TASK REQUIREMENTS: Within the records that follow, find every line containing the string "Hfind". Copy those lines.

DATA EXTRACT:
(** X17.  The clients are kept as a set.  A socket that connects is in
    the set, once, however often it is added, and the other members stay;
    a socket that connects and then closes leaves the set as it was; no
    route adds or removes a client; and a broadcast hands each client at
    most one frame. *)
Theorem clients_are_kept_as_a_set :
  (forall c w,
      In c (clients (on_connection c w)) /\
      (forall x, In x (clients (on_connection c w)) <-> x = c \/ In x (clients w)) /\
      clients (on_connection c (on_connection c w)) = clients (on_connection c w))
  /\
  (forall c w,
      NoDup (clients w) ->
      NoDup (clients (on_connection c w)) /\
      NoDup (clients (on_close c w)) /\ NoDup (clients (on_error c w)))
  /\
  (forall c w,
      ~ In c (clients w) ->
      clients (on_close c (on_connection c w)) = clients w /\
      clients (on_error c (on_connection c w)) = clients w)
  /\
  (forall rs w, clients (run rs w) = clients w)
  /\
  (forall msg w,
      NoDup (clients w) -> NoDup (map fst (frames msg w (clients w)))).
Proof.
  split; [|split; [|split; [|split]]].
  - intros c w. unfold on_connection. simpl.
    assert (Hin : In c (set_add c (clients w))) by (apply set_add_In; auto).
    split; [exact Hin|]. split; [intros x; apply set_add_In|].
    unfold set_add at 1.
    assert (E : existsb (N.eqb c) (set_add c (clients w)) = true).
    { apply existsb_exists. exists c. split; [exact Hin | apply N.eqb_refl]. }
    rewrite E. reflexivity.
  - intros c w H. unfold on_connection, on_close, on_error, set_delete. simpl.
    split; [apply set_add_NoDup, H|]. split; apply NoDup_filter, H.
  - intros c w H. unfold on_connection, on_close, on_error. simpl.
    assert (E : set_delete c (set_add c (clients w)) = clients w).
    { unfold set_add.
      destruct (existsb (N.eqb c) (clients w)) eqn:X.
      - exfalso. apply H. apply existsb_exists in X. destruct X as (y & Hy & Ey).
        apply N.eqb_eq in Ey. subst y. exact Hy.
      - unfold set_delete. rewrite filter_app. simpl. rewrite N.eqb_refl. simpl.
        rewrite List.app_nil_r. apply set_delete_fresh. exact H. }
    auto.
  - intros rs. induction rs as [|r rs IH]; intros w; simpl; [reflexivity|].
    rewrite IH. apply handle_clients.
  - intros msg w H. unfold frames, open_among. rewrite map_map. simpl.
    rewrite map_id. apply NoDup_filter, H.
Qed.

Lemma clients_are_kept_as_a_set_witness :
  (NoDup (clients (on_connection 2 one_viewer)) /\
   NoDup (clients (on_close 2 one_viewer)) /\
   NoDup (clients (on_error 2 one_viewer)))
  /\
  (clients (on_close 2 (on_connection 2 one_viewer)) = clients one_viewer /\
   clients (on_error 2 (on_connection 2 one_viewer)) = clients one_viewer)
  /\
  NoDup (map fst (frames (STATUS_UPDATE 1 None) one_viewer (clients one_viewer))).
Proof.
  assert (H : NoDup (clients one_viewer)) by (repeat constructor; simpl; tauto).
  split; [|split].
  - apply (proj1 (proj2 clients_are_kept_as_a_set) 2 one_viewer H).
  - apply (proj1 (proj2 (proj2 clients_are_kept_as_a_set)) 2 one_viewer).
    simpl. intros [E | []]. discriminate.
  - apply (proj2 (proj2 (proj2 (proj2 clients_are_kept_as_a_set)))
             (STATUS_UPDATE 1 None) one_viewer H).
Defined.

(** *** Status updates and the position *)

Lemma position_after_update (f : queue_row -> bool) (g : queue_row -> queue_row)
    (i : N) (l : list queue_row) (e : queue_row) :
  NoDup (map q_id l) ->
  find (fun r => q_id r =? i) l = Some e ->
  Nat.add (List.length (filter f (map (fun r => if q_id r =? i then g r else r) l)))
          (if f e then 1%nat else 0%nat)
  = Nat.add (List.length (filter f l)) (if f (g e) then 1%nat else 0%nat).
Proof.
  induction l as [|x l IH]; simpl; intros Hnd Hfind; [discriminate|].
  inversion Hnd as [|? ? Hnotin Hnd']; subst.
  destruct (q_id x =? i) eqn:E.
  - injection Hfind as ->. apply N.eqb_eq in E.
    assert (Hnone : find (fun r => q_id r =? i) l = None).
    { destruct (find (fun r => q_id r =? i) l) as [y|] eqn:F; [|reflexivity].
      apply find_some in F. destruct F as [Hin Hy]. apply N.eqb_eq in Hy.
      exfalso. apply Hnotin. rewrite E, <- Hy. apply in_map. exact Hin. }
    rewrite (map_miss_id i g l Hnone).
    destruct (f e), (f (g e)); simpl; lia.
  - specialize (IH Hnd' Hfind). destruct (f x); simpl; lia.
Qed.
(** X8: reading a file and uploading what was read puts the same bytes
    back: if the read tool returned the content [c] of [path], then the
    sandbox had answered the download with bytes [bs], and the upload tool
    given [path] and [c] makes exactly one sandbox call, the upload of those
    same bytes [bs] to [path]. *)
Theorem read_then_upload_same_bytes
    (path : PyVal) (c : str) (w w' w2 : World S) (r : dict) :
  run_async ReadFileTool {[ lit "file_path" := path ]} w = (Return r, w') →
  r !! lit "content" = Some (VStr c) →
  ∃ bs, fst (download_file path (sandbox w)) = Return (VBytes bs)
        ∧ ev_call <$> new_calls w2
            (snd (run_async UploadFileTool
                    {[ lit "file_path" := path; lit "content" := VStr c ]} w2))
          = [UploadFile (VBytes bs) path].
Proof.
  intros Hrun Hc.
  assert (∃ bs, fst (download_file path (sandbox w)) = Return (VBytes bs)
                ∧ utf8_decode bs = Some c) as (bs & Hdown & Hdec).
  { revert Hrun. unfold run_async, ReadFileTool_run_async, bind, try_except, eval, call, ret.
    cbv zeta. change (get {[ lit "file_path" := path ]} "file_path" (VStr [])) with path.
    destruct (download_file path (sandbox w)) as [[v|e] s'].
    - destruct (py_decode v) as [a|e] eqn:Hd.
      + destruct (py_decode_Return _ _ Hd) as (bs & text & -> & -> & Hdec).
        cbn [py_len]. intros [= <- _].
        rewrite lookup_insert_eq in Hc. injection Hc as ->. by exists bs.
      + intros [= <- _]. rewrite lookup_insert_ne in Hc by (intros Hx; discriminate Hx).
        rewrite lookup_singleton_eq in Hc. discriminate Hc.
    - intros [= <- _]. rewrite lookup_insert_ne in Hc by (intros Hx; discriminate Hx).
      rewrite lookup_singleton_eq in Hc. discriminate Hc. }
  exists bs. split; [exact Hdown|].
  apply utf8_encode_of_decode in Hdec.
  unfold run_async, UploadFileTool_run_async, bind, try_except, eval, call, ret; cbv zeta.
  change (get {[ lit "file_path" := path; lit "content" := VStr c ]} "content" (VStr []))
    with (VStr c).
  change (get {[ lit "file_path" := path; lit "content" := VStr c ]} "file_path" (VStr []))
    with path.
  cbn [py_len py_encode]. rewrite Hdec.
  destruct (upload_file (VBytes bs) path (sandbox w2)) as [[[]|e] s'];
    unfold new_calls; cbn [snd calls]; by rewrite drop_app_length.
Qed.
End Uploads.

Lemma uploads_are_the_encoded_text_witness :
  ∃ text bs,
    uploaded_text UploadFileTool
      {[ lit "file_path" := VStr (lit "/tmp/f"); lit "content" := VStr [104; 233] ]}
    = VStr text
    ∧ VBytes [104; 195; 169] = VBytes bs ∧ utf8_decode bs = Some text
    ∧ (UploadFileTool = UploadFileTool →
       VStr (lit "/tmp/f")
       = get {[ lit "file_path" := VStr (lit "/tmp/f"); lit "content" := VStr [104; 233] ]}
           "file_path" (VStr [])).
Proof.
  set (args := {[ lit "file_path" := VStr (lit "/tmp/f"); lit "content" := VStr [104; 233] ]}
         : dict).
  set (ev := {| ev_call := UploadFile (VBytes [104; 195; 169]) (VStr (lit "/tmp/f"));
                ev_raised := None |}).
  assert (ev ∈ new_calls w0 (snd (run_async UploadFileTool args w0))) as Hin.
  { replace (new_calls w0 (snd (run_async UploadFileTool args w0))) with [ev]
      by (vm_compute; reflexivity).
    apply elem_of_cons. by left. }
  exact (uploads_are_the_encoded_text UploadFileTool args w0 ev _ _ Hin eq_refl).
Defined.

ANSWER BOX:
  induction l as [|x l IH]; simpl; intros Hnd Hfind; [discriminate|].
  - injection Hfind as ->. apply N.eqb_eq in E.
  - specialize (IH Hnd' Hfind). destruct (f x); simpl; lia.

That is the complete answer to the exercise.